A popular method for the establishment of a humanized mouse model is to inject human cord blood-derived CD34+ cells intravenously into newborn immunodeficient mice with preconditioning radiation 5 –8 . However, it was reported that CD133+ HSCs separated from cord blood performed better than CD34+ in quantity and quality of differentiation after engraftment. Moreover, it was also suggested that intra-bone marrow injection (IBMI) provides a more efficient engraftment of HSCs 9 –11 . As for mouse strains, NOG (NOD Shi-SCID IL2Rγcnull) is accepted worldwide to be the best recipient for HSCs, showing a higher ratio of human cell differentiation after transplantation 1,12 . However, radiosensitive NOG mice and the requirement for special equipment and professionals for irradiation increase the costs of successfully achieving humanized mice. Therefore, in present study, busulfan was used to replace the preconditioning irradiation in NOG mice.
Busulfan is commonly used as a preconditioning drug in clinical transplantation of HSCs, and is also a traditional therapeutic drug for chronic myeloid leukemia. The side effects of busulfan included bone marrow suppression, pulmonary fibrosis, and skin pigmentation. Research has shown that preconditioning using busulfan is more effective than irradiation in the case of human B cell differentiation 13,14 . In this study, we evaluated the effects on the establishment of humanized mouse model of intra-bone marrow injection of human CD133+ stem cells into NOG mice after preconditioning with busulfan.
Materials and Methods
Experimental Animals
Female NOG mice (4–5 weeks old) were purchased from Beijing Vital River Laboratory Animal Technology Co., Ltd, (Beijing, China).
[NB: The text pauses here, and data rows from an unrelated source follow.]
(* ===== verification/GrantsFunds.v ===== *)
(** * Funds around the grants

    The files of [grants/src] that keep money outside a grant: the applicants'
    bonds ([bond.rs]), category budgets ([budget.rs]), the reviewers'
    compensation ([compensation.rs]) and stakes ([reviewer_stake.rs]), and the
    programs with their rounds ([programs.rs]).  Plain Rust state machines in the
    monad of [Native]; a [BTreeMap]'s [entry(..).or_insert(..)] writes its entry
    even when the operation then fails. *)

From S2P Require Import Prelude Math Host Native.
Open Scope Z_scope.

(** ** [bond.rs] *)
Module Bonds.

Inductive BondState := Held | Refunded | Forfeited.
#[export] Instance BondState_dec : EqDecision BondState.
Proof. solve_decision. Defined.
Record Bond := mkBond { applicant : u64; b_amount : i128; state : BondState }.
#[export] Instance eta_Bond : Eta Bond := fun b => mkBond (applicant b) (b_amount b) (state b).
Inductive BondError := Unauthorized | AlreadyPosted | InvalidAmount | NotFound | AlreadySettled.
Record BondBook := mkBook { governance : u64; amount : i128; bonds : gmap u64 Bond }.
#[export] Instance eta_Book : Eta BondBook := fun b => mkBook (governance b) (amount b) (bonds b).

Definition new (gov : u64) (amt : i128) : res BondError BondBook :=
  if amt <=? 0 then Bad InvalidAmount else Good (mkBook gov amt ∅).

Abbreviation B A := (Mut BondBook BondError A).

Definition post (application who : u64) : B unit :=
  known ← mget (fun b => bool_decide (is_Some (bonds b !! application)));
  merr_if known AlreadyPosted;;
  mset (fun b => b <| bonds := <[application := mkBond who (amount b) Held]> (bonds b) |>).
Definition settle (caller application : u64) (outcome : BondState) : B i128 :=
  gov ← mget governance;
  merr_if (negb (caller =? gov)) Unauthorized;;
  b ← mget (fun b => bonds b !! application);
  bond ← msome b NotFound;
  merr_if (negb (bool_decide (state bond = Held))) AlreadySettled;;
  mset (fun b => b <| bonds := <[application := bond <| state := outcome |>]> (bonds b) |>);;
  mret (b_amount bond).
Definition refund (caller application : u64) : B i128 := settle caller application Refunded.
Definition forfeit (caller application : u64) : B i128 := settle caller application Forfeited.
Definition bond (b : BondBook) (application : u64) : option Bond := bonds b !! application.

Inductive Op := OPost (application who : u64) | ORefund (caller application : u64) | OForfeit (caller application : u64).
Definition step (op : Op) : B unit :=
  match op with OPost i a => post i a | ORefund c i => refund c i;; mret tt | OForfeit c i => forfeit c i;; mret tt end.
End Bonds.

(** ** [budget.rs] *)
Module Budgets.

Inductive BudgetError := Unauthorized | InvalidAmount | OverBudget | NoLine | Overflow.
Record LineItem := mkLine { allocated : i128; disbursed : i128 }.
#[export] Instance eta_Line : Eta LineItem := fun l => mkLine (allocated l) (disbursed l).
Record Budget := mkBudget { governance : u64; lines : gmap (u64 * u32) LineItem }.
#[export] Instance eta_Budget : Eta Budget := fun b => mkBudget (governance b) (lines b).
All mice were placed in a sterile isolator for a week to acclimate, and all experiments were conducted under aseptic conditions. The animal experiments were performed in accordance with Chinese Regulations for the administration of experimental animals, and were approved by the local authorities and Ethics Committee of Xinxiang Medical University.
Reagents and Antibodies
Busulfan (B2635, Sigma-Aldrich, St. Louis, MO, USA) was dissolved in dimethyl sulfoxide (DMSO), stored at a concentration of 30g/L, and diluted to a working solution using 0.9% physiological saline just before use. A CD133+ magnetic beads isolation kit, anti-human CD133-FITC antibody, and MACS sorting system were provided by Miltenyi Biotec (Bergisch Gladbach, Germany). Ficoll lymphocyte separation solution was from Tian Jin Hao Yang Biological Manufacture (Tianjin, China). Anti-human CD45-FITC, CD19-PE-Cyanine5.5, CD8-APC-eFluor®780, anti-mouse CD45.1-Biotin antibody, and Red cell lysis buffer were from Thermo Fisher Scientific (Waltham, MA, USA). Anti-human CD3-BV421 antibody was from Biolegend (San Diego, CA, USA). Anti-human CD4-PE-Cy7, CD56-PE, CD11c-PE-Cy7, CD16-APC, CD3-APC-H7, CD19-APC-H7, CD14-V450, HLA-DR-V500, and Streptavidin-BV605 antibody were from BD Biosciences (San Jose, CA, USA).
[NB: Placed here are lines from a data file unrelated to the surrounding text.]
(** What [scan] accepts, from either side of the first unconfirmed milestone. *)
Lemma scan_good ms : forall seen acc n, 0 <= acc -> Forall (fun m => 0 < amount m) ms -> acc + Zsum (amount <$> ms) <= I128_MAX ->
  (scan seen acc ms = Good n <->
   n = acc + Zsum (open_amount <$> ms) /\ Forall (fun m => claimed m = true -> confirmed m = true) ms /\
   (seen = true -> Forall (fun m => confirmed m = false) ms) /\
   (forall i j mi mj, (i < j)%nat -> ms !! i = Some mi -> ms !! j = Some mj -> confirmed mj = true -> confirmed mi = true)).
Proof.
  induction ms as [|m ms IH]; intros seen acc n Ha Hp Hm.
  { simpl. unfold Zsum. simpl. split; [intros [= <-]; split_and!; [lia|done|done|done]|intros (->&_); f_equal; lia]. }
  inversion Hp as [|? ? Hm0 Hp']; subst.
  assert (Hz : 0 <= Zsum (amount <$> ms)) by (apply Zsum_nonneg, Forall_fmap; eapply list.Forall_impl; [exact Hp'|]; simpl; lia).
  assert (Hopen : Zsum (open_amount <$> m :: ms) = open_amount m + Zsum (open_amount <$> ms)) by done.
  assert (Hsum : Zsum (amount <$> m :: ms) = amount m + Zsum (amount <$> ms)) by done.
  assert (Hord : (forall i j mi mj, (i < j)%nat -> (m :: ms) !! i = Some mi -> (m :: ms) !! j = Some mj -> confirmed mj = true -> confirmed mi = true) <->
    (confirmed m = false -> Forall (fun m => confirmed m = false) ms) /\
    (forall i j mi mj, (i < j)%nat -> ms !! i = Some mi -> ms !! j = Some mj -> confirmed mj = true -> confirmed mi = true)).
  { split.
    - intros H. split; [|intros i j mi mj Hij; apply (H (S i) (S j)); lia]. intros Hc. apply Forall_lookup. intros j mj Hj.
      destruct (confirmed mj) eqn:Hcj; [|done]. rewrite (H O (S j) m mj ltac:(lia) eq_refl Hj Hcj) in Hc. done.
    - intros [H1 H2] [|i] [|j] mi mj Hij Hi Hj Hc; try lia; simpl in *; [|apply (H2 i j mi mj); (done || lia)]. simplify_eq.
      destruct (confirmed mi) eqn:Hci; [done|]. specialize (H1 eq_refl). rewrite Forall_lookup in H1. rewrite (H1 j mj Hj) in Hc. done. }
  rewrite Hord, Hopen. clear Hord. unfold open_amount at 1. cbn [scan].
  destruct (claimed m) eqn:Hcl, (confirmed m) eqn:Hco; cbn [andb negb].
  - destruct seen.
    + split; [done|]. intros (_&_&Hs&_). specialize (Hs eq_refl). inversion Hs; congruence.
    + rewrite IH by (done || lia). rewrite Forall_cons.
      split; [intros (->&?&?&?)|intros (->&[? ?]&?&?&?)]; split_and!; (done || lia).
  - split; [done|]. intros (_&Hf&_). inversion Hf as [|? ? Hx ?]. rewrite Hx in Hco; done.
  - destruct seen.
    + split; [done|]. intros (_&_&Hs&_). specialize (Hs eq_refl). inversion Hs; congruence.
    + replace (saturating_add acc (amount m)) with (acc + amount m) by (unfold saturating_add, sat_i128; range_lia).
      rewrite IH by (done || lia). rewrite Forall_cons. naive_solver lia.
  - rewrite IH by (done || lia). rewrite !Forall_cons.
    split; [intros (->&?&Hu&?)|intros (->&[? ?]&?&Hu&?)]; [specialize (Hu eq_refl)|specialize (Hu eq_refl)]; split_and!;
      (done || lia || (intros; congruence) || (intros; by constructor) || (intros; by split)).
Qed.
End ConsistencyFacts.

(** C35: the restore check accepts exactly the well-formed grants.  For a grant of
    positive milestones and a total that fits, [check_grant] answers [Ok] if and
    only if the grant is well formed in the sense the model keeps: amounts add
    up to the total, confirmation in order, claims only of confirmed milestones,
    [claimable] exact.  So every grant that a history of the model stores
    passes. *)
Theorem check_grant_exact :
  (forall g, 0 < total_amount g <= I128_MAX -> Forall (fun m => 0 < amount m) (milestones g) -> Zsum (amount <$> milestones g) <= I128_MAX ->
     Consistency.check_grant g = Good tt <-> grant_ok g) /\
  (forall gov ops id g, grants (play step (new gov) ops) !! id = Some g -> Consistency.check_grant g = Good tt).
Proof.
  assert (Hiff : forall g, 0 < total_amount g <= I128_MAX -> Forall (fun m => 0 < amount m) (milestones g) ->
    Zsum (amount <$> milestones g) <= I128_MAX -> Consistency.check_grant g = Good tt <-> grant_ok g).
  { intros g Ht Hp Hm. unfold Consistency.check_grant. rewrite ConsistencyFacts.try_sum_fits by (done || lia).
    pose proof (fun n => ConsistencyFacts.scan_good (milestones g) false 0 n ltac:(lia) Hp ltac:(lia)) as Hscan. split.
    - intros Hx. apply res_bind_good in Hx as (u&Hb%bad_if_good&Hx). apply res_bind_good in Hx as (n&Hn&Hc%bad_if_good). bools.
      match goal with H : Some _ = Some _ |- _ => injection H as H end. apply Hscan in Hn as (->&Hcl&_&Hord).
      split; [done|lia| |lia|exact Hord]. apply Forall_and. by split.
    - intros [_ Hs Ha Hc Ho]. rewrite Hs, bool_decide_eq_true_2 by done. simpl.
      rewrite (proj2 (Hscan (claimable_ g))); [simpl; by rewrite Z.eqb_refl|].
      split_and!; [lia|eapply list.Forall_impl; [exact Ha|]; by intros m [_ ?]|done|exact Ho]. }
  split; [exact Hiff|]. intros gov ops id g Hl. destruct (play_keeps_ok gov ops) as [_ Hok]. destruct (Hok id g Hl) as [Hg _].
  apply Hiff; [apply (gr_total _ Hg)| | |done].
  - eapply list.Forall_impl; [apply (gr_amounts _ Hg)|]. by intros m [? _].
  - rewrite (gr_sum _ Hg). pose proof (gr_total _ Hg). lia.
Qed.

(** A keeper acts only on what its owner granted: the last change for the pair is
    a grant of a scope that covers the action, made before it expires. *)
Theorem keeper_acts_within_grant ops o k required now :
  Delegation.can_act (play Delegation.step Delegation.new ops) o k required now = true ->
  exists before after sc e t, ops = before ++ Delegation.OGrant o k sc e t :: after /\ t < e /\ now < e /\
    Z.land sc required = required /\ required <> 0 /\
    (Delegation.ORevoke o k) ∉ after.
Proof.
  set (I := fun (seen : list Delegation.Op) (d : Delegation.Delegations) => forall dl, Delegation.delegations d !! (o, k) = Some dl ->
    exists before after t, seen = before ++ Delegation.OGrant o k (Delegation.scope dl) (Delegation.expires_at dl) t :: after /\
      t < Delegation.expires_at dl /\ (Delegation.ORevoke o k) ∉ after).
  assert (HI : I ops (play Delegation.step Delegation.new ops)).
  { induction ops as [|op ops IH] using rev_ind; [intros dl; simpl; by rewrite lookup_empty|].
    rewrite play_app. unfold play at 1. simpl. set (d := play _ _ ops) in *.
    assert (Hkeep : op <> Delegation.ORevoke o k -> I (ops ++ [op]) d).
    { intros Hne dl Hl. destruct (IH dl Hl) as (b&a&t&->&?&Hn). exists b, (a ++ [op]), t. split; [by rewrite <- app_assoc|].
      split; [done|]. intros [?|Hin%list_elem_of_singleton]%elem_of_app; [done|]. congruence. }
    destruct op as [o' k' sc e t|o' k']; simpl.
    - assert (Hd : I (ops ++ [Delegation.OGrant o' k' sc e t]) d) by by apply Hkeep.
      apply (mwp_after _ (I (ops ++ [_]))); [done|]. unfold Delegation.grant. repeat (mwp_step; try done). bools.
      intros dl. simpl. destruct (decide ((o', k') = (o, k))) as [[= -> ->]|Hne]; [|rewrite lookup_insert_ne by done; apply Hd].
      rewrite lookup_insert_eq. intros [= <-]. exists ops, [], t. simpl. split_and!; [done|lia|apply not_elem_of_nil].
    - unfold state_after, Delegation.revoke. mut_unfold. simpl.
      assert (Hd : forall d', Delegation.delegations d' = delete (o', k') (Delegation.delegations d) -> I (ops ++ [Delegation.ORevoke o' k']) d').
      { intros d' Heq dl. rewrite Heq. intros [Hne Hl]%lookup_delete_Some. apply Hkeep; [by intros [= -> ->]|done]. }
      destruct (Delegation.delegations d !! (o', k')); by apply Hd. }
  unfold Delegation.can_act, Delegation.contains. destruct (Delegation.delegations _ !! (o, k)) as [dl|] eqn:Hl; [|done].
  intros Hc. apply andb_true_iff in Hc as [Hn Hc]. apply andb_true_iff in Hc as [Hs Hr]. bools.
  destruct (HI dl Hl) as (b&a&t&Hops&Ht&Hna). exists b, a, (Delegation.scope dl), (Delegation.expires_at dl), t. split_and!; (done || lia).
Qed.

Module RateLimitFacts.
Import RateLimit.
Purification of CD133+ HSCs
Mononuclear cells were first isolated from umbilical cord blood by ficoll-density gradient centrifugation after written informed consent was obtained from healthy women donors according to the declaration of Helsinki. CD133+ hematopoietic stem cells were isolated by using the MACS magnetic separation column according to the Manufacturer’s manual with the CD133+ MicroBead Kit. The purity of CD133+ hematopoietic stem cells was detected by BD FACS Caliber flow cytometry after staining the cells with FITC labelled anti-human CD133 antibody. All procedures involving human samples were approved by the Ethics Committee.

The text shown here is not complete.